> **DIRECTIONS**: For the word "Arguments", return each line of the data in which it occurs.

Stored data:

(* ===== verification/ModArith.v ===== *)
(** * ModArith: congruences, finite sums and Fermat's little theorem over [Z]

    Nothing here is about the program; the file carries the arithmetic used by
    the proofs about [go/galois]. *)

From Stdlib Require Import Zdivisibility Zcong Zcomplements.
From S2P Require Import Prelude.
Local Open Scope Z_scope.

(** A record, so that rewriting with a congruence is never read as an equation. *)
Record eqm (q a b : Z) : Prop := mk_eqm { eqm_eq : a mod q = b mod q }.
Arguments mk_eqm {q a b} _.
Arguments eqm_eq {q a b} _.

Notation "a =[ q ] b" := (eqm q a b) (at level 70, q at level 200).

#[export] Instance eqm_equiv q : Equivalence (eqm q).
Proof. split; [done|by intros ?? [?]|intros ??? [] []; constructor; congruence]. Qed.
#[export] Instance eqm_add q : Proper (eqm q ==> eqm q ==> eqm q) Z.add.
Proof. intros a b [H] c d [H']. constructor. by rewrite Zplus_mod, H, H', <-Zplus_mod. Qed.
#[export] Instance eqm_mul q : Proper (eqm q ==> eqm q ==> eqm q) Z.mul.
Proof. intros a b [H] c d [H']. constructor. by rewrite Zmult_mod, H, H', <-Zmult_mod. Qed.
#[export] Instance eqm_sub q : Proper (eqm q ==> eqm q ==> eqm q) Z.sub.
Proof. intros a b [H] c d [H']. constructor. by rewrite Zminus_mod, H, H', <-Zminus_mod. Qed.
#[export] Instance eqm_opp q : Proper (eqm q ==> eqm q) Z.opp.
Proof. intros a b H. rewrite <-!Z.sub_0_l. by rewrite H. Qed.

#[export] Instance eqm_dec q a b : Decision (a =[q] b).
Proof.
  refine (cast_if (decide (a mod q = b mod q))); [by constructor|by intros [?]].
Defined.

Lemma eqm_eq_Z q a b : a = b → a =[q] b.
Proof. by intros ->. Qed.

Lemma eqm_mod q a : a mod q =[q] a.
Proof. constructor. apply Zmod_mod. Qed.

Lemma eqm_0 q a : a =[q] 0 ↔ (q | a).
Proof.
  split; [intros [H]|intros H; constructor; by rewrite (Z.mod0_divide a q H)].
  rewrite Zmod_0_l in H. destruct (decide (q = 0)) as [->|]; [|by apply Z.mod_divide].
  rewrite Z.mod_0_r in H. subst. apply Z.divide_0_r.
Qed.

Lemma eqm_sub_0 q a b : a =[q] b ↔ (q | a - b).
Proof.
  rewrite <-eqm_0. split; intros H; [rewrite H; by rewrite Z.sub_diag|].
  replace a with (a - b + b) by lia. by rewrite H.
Qed.

Lemma eqm_small q a b : 0 ≤ a < q → 0 ≤ b < q → a =[q] b → a = b.
Proof. intros ?? [H]. by rewrite !Z.mod_small in H by lia. Qed.

Lemma eqm_pow q a b n : 0 ≤ n → a =[q] b → a ^ n =[q] b ^ n.
Proof.
  intros Hn H. revert n Hn. apply natlike_ind; [done|].
  intros n Hn IH. rewrite !Z.pow_succ_r by done. by rewrite IH, H.
Qed.

Lemma eqm_cancel q a b c : Z.prime q → ¬ (q | c) → c * a =[q] c * b → a =[q] b.
Proof.
  rewrite !eqm_sub_0. intros Hq Hc H. rewrite <-Z.mul_sub_distr_l in H.
  by apply Z.divide_prime_mul in H as [|].
Qed.

(** ** Finite sums *)

Fixpoint sumn (n : nat) (f : nat → Z) : Z :=
  match n with O => 0 | S n => sumn n f + f n end.

Lemma sumn_eqm q n f g : (∀ i, (i < n)%nat → f i =[q] g i) → sumn n f =[q] sumn n g.
Proof.
  induction n as [|n IH]; simpl; [done|]. intros H. rewrite IH, (H n); [done|lia|].
  intros; apply H; lia.
Qed.
Lemma sumn_ext n f g : (∀ i, (i < n)%nat → f i = g i) → sumn n f = sumn n g.
Proof.
  induction n as [|n IH]; simpl; [done|]. intros H. rewrite IH, (H n); [done|lia|].
  intros; apply H; lia.
Qed.
Lemma sumn_add n f g : sumn n (λ i, f i + g i) = sumn n f + sumn n g.
Proof. induction n as [|n IH]; simpl; lia. Qed.
Lemma sumn_mul_l n c f : c * sumn n f = sumn n (λ i, c * f i).
Proof. induction n as [|n IH]; simpl; [lia|]. rewrite <-IH. lia. Qed.
Lemma sumn_mul_r n c f : sumn n f * c = sumn n (λ i, f i * c).
Proof. rewrite Z.mul_comm, sumn_mul_l. apply sumn_ext. intros; lia. Qed.
Lemma sumn_prod n m f g :
  sumn n f * sumn m g = sumn n (λ i, sumn m (λ j, f i * g j)).
Proof. rewrite sumn_mul_r. apply sumn_ext. intros i _. apply sumn_mul_l. Qed.
Lemma sumn_0 n : sumn n (λ _, 0) = 0.
Proof. induction n; simpl; lia. Qed.
Lemma sumn_const n c : sumn n (λ _, c) = Z.of_nat n * c.
Proof. induction n; simpl; lia. Qed.
Lemma sumn_swap n m f : sumn n (λ i, sumn m (f i)) = sumn m (λ j, sumn n (λ i, f i j)).
Proof.
  induction n as [|n IH]; simpl; [by rewrite sumn_0|]. rewrite IH. by rewrite <-sumn_add.
Qed.
Lemma sumn_app n m f : sumn (n + m) f = sumn n f + sumn m (λ i, f (n + i)%nat).
Proof.
  induction m as [|m IH]; simpl; [rewrite Nat.add_0_r; lia|].
  rewrite Nat.add_succ_r. simpl. lia.
Qed.
(** Even and odd terms apart. *)
Lemma sumn_parity n f :
  sumn (n * 2) f = sumn n (λ i, f (i * 2)%nat) + sumn n (λ i, f (i * 2 + 1)%nat).
Proof. induction n as [|n IH]; [done|]. cbn [sumn Nat.mul Nat.add]. rewrite IH, Nat.add_1_r. lia. Qed.
(** Only one index contributes. *)
Lemma sumn_single q n k f : (k < n)%nat → (∀ i, (i < n)%nat → i ≠ k → f i =[q] 0) →
  sumn n f =[q] f k.
Proof.
  induction n as [|n IH]; simpl; [lia|]. intros Hk H. destruct (decide (k = n)) as [->|Hne].
  - assert (sumn n f =[q] 0) as ->.
    { rewrite (sumn_eqm q n f (λ _, 0)); [by rewrite sumn_0|]. intros; apply H; lia. }
    by rewrite Z.add_0_l.
  - rewrite IH by (lia || (intros; apply H; lia)).
    by rewrite (H n), Z.add_0_r by lia.
Qed.
Lemma sumn_geometric n (w : Z) : (w - 1) * sumn n (λ i, w ^ Z.of_nat i) = w ^ Z.of_nat n - 1.
Proof.
  induction n as [|n IH]; [simpl; lia|]. simpl sumn.
  rewrite Nat2Z.inj_succ, Z.pow_succ_r by lia. lia.
Qed.

(** ** Primes *)

(** A prime test by trial division. *)
Definition primeb (p : Z) : bool :=
  (1 <? p) && forallb (λ n, negb (p mod n =? 0)) (seqZ 2 (p - 2)).

Lemma primeb_prime p : primeb p = true → Z.prime p.
Proof.
  unfold primeb. rewrite andb_true_iff, Z.ltb_lt, forallb_forall. intros [Hp H].
  split; [done|]. intros n Hn Hd.
  assert (In n (seqZ 2 (p - 2))) as Hin.
  { apply list_elem_of_In, elem_of_seqZ. lia. }
  apply H in Hin. rewrite negb_true_iff, Z.eqb_neq in Hin. by apply Hin, Z.mod0_divide.
Qed.

Fixpoint prodl (l : list Z) : Z := match l with [] => 1 | x :: l => x * prodl l end.

Lemma prodl_perm l k : l ≡ₚ k → prodl l = prodl k.
Proof. induction 1; simpl; lia. Qed.

Lemma prodl_map q a l :
  prodl ((λ x, (a * x) mod q) <$> l) =[q] a ^ Z.of_nat (length l) * prodl l.
Proof.
  induction l as [|x l IH]; [done|]. cbn [fmap list_fmap prodl length].
  rewrite IH, eqm_mod, Nat2Z.inj_succ, Z.pow_succ_r by lia.
  apply eq_subrelation; [apply _|]. lia.
Qed.

Lemma prodl_prime p l : Z.prime p → (∀ x, x ∈ l → 0 < x < p) → ¬ (p | prodl l).
Proof.
  intros Hp. induction l as [|x l IH]; intros Hl Hd; cbn [prodl] in Hd.
  - apply Z.divide_pos_le in Hd; pose proof (Z.prime_ge_2 _ Hp); lia.
  - apply Z.divide_prime_mul in Hd as [Hd|Hd]; [| |done].
    + apply Z.divide_pos_le in Hd; specialize (Hl x ltac:(left)); lia.
    + apply IH in Hd; [done|]. intros y Hy. apply Hl. by right.
Qed.

Theorem fermat_little p a : Z.prime p → ¬ (p | a) → a ^ (p - 1) =[p] 1.
Proof.
  intros Hp Ha. pose proof (Z.prime_ge_2 _ Hp) as Hp2.
  pose (l := seqZ 1 (p - 1)).
  assert (Hl : ∀ x, x ∈ l → 0 < x < p) by (intros x ?%elem_of_seqZ; lia).
  assert (Hsub : (λ x, (a * x) mod p) <$> l ⊆ l).
  { intros y (x & -> & Hx)%list_elem_of_fmap. specialize (Hl x Hx). apply elem_of_seqZ.
    assert ((a * x) mod p ≠ 0); [|pose proof (Z.mod_pos_bound (a * x) p); lia].
    intros Hd. apply Z.mod_divide in Hd; [|lia]. apply Z.divide_prime_mul in Hd as [|Hd]; [done| |done].
    apply Z.divide_pos_le in Hd; lia. }
  assert (Hnd : NoDup ((λ x, (a * x) mod p) <$> l)).
  { apply NoDup_fmap_2_strong; [|apply NoDup_seqZ]. intros x y Hx Hy Heq.
    apply (eqm_small p); [specialize (Hl x Hx); lia|specialize (Hl y Hy); lia|].
    by apply (eqm_cancel p x y a). }
  assert (Hperm : (λ x, (a * x) mod p) <$> l ≡ₚ l).
  { apply submseteq_length_Permutation; [by apply NoDup_submseteq|by rewrite length_fmap]. }
  apply (eqm_cancel p _ _ (prodl l)); [done|by apply prodl_prime|].
  transitivity (prodl ((λ x, (a * x) mod p) <$> l)).
  - rewrite prodl_map, Z.mul_comm. unfold l. by rewrite length_seqZ, Z2Nat.id by lia.
  - by rewrite (prodl_perm _ _ Hperm), Z.mul_1_r.
Qed.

> **EXERCISE ANSWER**:
Arguments mk_eqm {q a b} _.
Arguments eqm_eq {q a b} _.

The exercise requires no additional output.